* Task statement: Each line below must be set down exactly as it stands.

────────────────

(** ** The sub-commands *)

Lemma sub_args_fold {R} `{Routable R} (r : R) name l ix c : presents r (name :: l) -> cmd_ok c ->
  exists c', foldl (fun acc index => new_cmd ← acc; a ← r_arg_idx r (index + 1);
                                     Some (opt_arg new_cmd a)) (Some c) ix = Some c' /\
    cmd_ok c' /\ args_iter c' = args_iter c ++ map Simple (omap (fun i => l !! i) ix).
Proof.
  intros Hr. revert c. induction ix as [|i ix IH]; intros c Hok; simpl.
  - exists c. by rewrite app_nil_r.
  - rewrite Nat.add_1_r, (presents_arg_S r name l) by done. cbn [mbind option_bind].
    destruct (l !! i) as [a|]; simpl; [|by apply IH].
    destruct (write_arg_ok c a Hok) as [Hok' E]. destruct (IH _ Hok') as (c' & -> & ? & Hi).
    exists c'. by rewrite Hi, E, <- app_assoc.
Qed.

Lemma sub_command {R} `{Routable R} (r : R) name l ix : presents r (name :: l) ->
  exists c, command_for_multi_slot_indices r ix = Some c /\ cmd_ok c /\
    args_iter c = map Simple (name :: omap (fun i => l !! i) ix).
Proof.
  intros Hr. unfold command_for_multi_slot_indices. rewrite (presents_arg _ _ Hr). cbn [mbind option_bind].
  destruct (write_arg_ok Cmd_new name) as [Hok E]; [done|].
  destruct (sub_args_fold r name l ix _ Hr Hok) as (c & Hc & ? & Hi). exists c. simpl in *.
  by rewrite Hc, Hi, E.
Qed.

Lemma omap_seq (l : list bytes) a w : omap (fun i => l !! i) (seq a w) = take w (drop a l).
Proof.
  revert a. induction w as [|w IH]; intros a; [done|]. cbn [seq]. destruct (l !! a) as [x|] eqn:E.
  - rewrite (drop_S _ _ _ E). cbn [omap list_omap take]. rewrite E. f_equal. apply IH.
  - cbn [omap list_omap]. rewrite E. etrans; [apply IH|]. apply lookup_ge_None in E.
    by rewrite !drop_ge, !take_nil by lia.
Qed.

Lemma omap_expand (l : list bytes) w js :
  omap (fun i => l !! i) (expand w js) = concat (map (fun j => take w (drop (j * w) l)) js).
Proof.
  induction js as [|j js IH]; [done|]. by rewrite expand_cons, omap_app, omap_seq, IH.
Qed.

Lemma omap_shared p l : complete p l = true ->
  omap (fun i => l !! i) (shared_index p (ngroups p l)) = shared_args p l.
Proof.
  intros Hc. destruct p; try done. apply Nat.leb_le in Hc. cbn [shared_index ngroups].
  change [length l - 1] with (seq (length l - 1) 1). rewrite omap_seq. unfold shared_args.
  apply take_ge. rewrite length_drop. lia.
Qed.

Lemma length_concat_uniform {A B} (f : A -> list B) w js : Forall (fun j => length (f j) = w) js ->
  length (concat (map f js)) = length js * w.
Proof.
  induction js as [|j js IH]; intros Hf; [done|]. apply Forall_cons in Hf as [Hj Hf]. simpl.
  rewrite length_app, IH, Hj by done. lia.
Qed.

Lemma chunk_lookup {A B} (f : A -> list B) w js rest i j : Forall (fun j => length (f j) = w) js ->
  js !! i = Some j -> take w (drop (i * w) (concat (map f js) ++ rest)) = f j.
Proof.
  revert i. induction js as [|j' js IH]; intros i Hf Hi; [done|]. apply Forall_cons in Hf as [Hj Hf].
  simpl. rewrite <- app_assoc. destruct i as [|i]; simpl in *.
  - simplify_eq. by rewrite drop_0, take_app_length.
  - replace (w + i * w) with (length (f j') + i * w) by lia.
    rewrite <- drop_drop, drop_app_length. by apply IH.
Qed.

Lemma length_shared p l : complete p l = true -> length (shared_args p l) = length (shared_index p 0).
Proof.
  intros Hc. destruct p; try done. apply Nat.leb_le in Hc. unfold shared_args. rewrite length_drop.
  cbn [shared_index length]. lia.
Qed.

────────────────

* Task result:
(** ** The sub-commands *)

Lemma sub_args_fold {R} `{Routable R} (r : R) name l ix c : presents r (name :: l) -> cmd_ok c ->
  exists c', foldl (fun acc index => new_cmd ← acc; a ← r_arg_idx r (index + 1);
                                     Some (opt_arg new_cmd a)) (Some c) ix = Some c' /\
    cmd_ok c' /\ args_iter c' = args_iter c ++ map Simple (omap (fun i => l !! i) ix).
Proof.
  intros Hr. revert c. induction ix as [|i ix IH]; intros c Hok; simpl.
  - exists c. by rewrite app_nil_r.
  - rewrite Nat.add_1_r, (presents_arg_S r name l) by done. cbn [mbind option_bind].
    destruct (l !! i) as [a|]; simpl; [|by apply IH].
    destruct (write_arg_ok c a Hok) as [Hok' E]. destruct (IH _ Hok') as (c' & -> & ? & Hi).
    exists c'. by rewrite Hi, E, <- app_assoc.
Qed.

Lemma sub_command {R} `{Routable R} (r : R) name l ix : presents r (name :: l) ->
  exists c, command_for_multi_slot_indices r ix = Some c /\ cmd_ok c /\
    args_iter c = map Simple (name :: omap (fun i => l !! i) ix).
Proof.
  intros Hr. unfold command_for_multi_slot_indices. rewrite (presents_arg _ _ Hr). cbn [mbind option_bind].
  destruct (write_arg_ok Cmd_new name) as [Hok E]; [done|].
  destruct (sub_args_fold r name l ix _ Hr Hok) as (c & Hc & ? & Hi). exists c. simpl in *.
  by rewrite Hc, Hi, E.
Qed.

Lemma omap_seq (l : list bytes) a w : omap (fun i => l !! i) (seq a w) = take w (drop a l).
Proof.
  revert a. induction w as [|w IH]; intros a; [done|]. cbn [seq]. destruct (l !! a) as [x|] eqn:E.
  - rewrite (drop_S _ _ _ E). cbn [omap list_omap take]. rewrite E. f_equal. apply IH.
  - cbn [omap list_omap]. rewrite E. etrans; [apply IH|]. apply lookup_ge_None in E.
    by rewrite !drop_ge, !take_nil by lia.
Qed.

Lemma omap_expand (l : list bytes) w js :
  omap (fun i => l !! i) (expand w js) = concat (map (fun j => take w (drop (j * w) l)) js).
Proof.
  induction js as [|j js IH]; [done|]. by rewrite expand_cons, omap_app, omap_seq, IH.
Qed.

Lemma omap_shared p l : complete p l = true ->
  omap (fun i => l !! i) (shared_index p (ngroups p l)) = shared_args p l.
Proof.
  intros Hc. destruct p; try done. apply Nat.leb_le in Hc. cbn [shared_index ngroups].
  change [length l - 1] with (seq (length l - 1) 1). rewrite omap_seq. unfold shared_args.
  apply take_ge. rewrite length_drop. lia.
Qed.

Lemma length_concat_uniform {A B} (f : A -> list B) w js : Forall (fun j => length (f j) = w) js ->
  length (concat (map f js)) = length js * w.
Proof.
  induction js as [|j js IH]; intros Hf; [done|]. apply Forall_cons in Hf as [Hj Hf]. simpl.
  rewrite length_app, IH, Hj by done. lia.
Qed.

Lemma chunk_lookup {A B} (f : A -> list B) w js rest i j : Forall (fun j => length (f j) = w) js ->
  js !! i = Some j -> take w (drop (i * w) (concat (map f js) ++ rest)) = f j.
Proof.
  revert i. induction js as [|j' js IH]; intros i Hf Hi; [done|]. apply Forall_cons in Hf as [Hj Hf].
  simpl. rewrite <- app_assoc. destruct i as [|i]; simpl in *.
  - simplify_eq. by rewrite drop_0, take_app_length.
  - replace (w + i * w) with (length (f j') + i * w) by lia.
    rewrite <- drop_drop, drop_app_length. by apply IH.
Qed.

Lemma length_shared p l : complete p l = true -> length (shared_args p l) = length (shared_index p 0).
Proof.
  intros Hc. destruct p; try done. apply Nat.leb_le in Hc. unfold shared_args. rewrite length_drop.
  cbn [shared_index length]. lia.
Qed.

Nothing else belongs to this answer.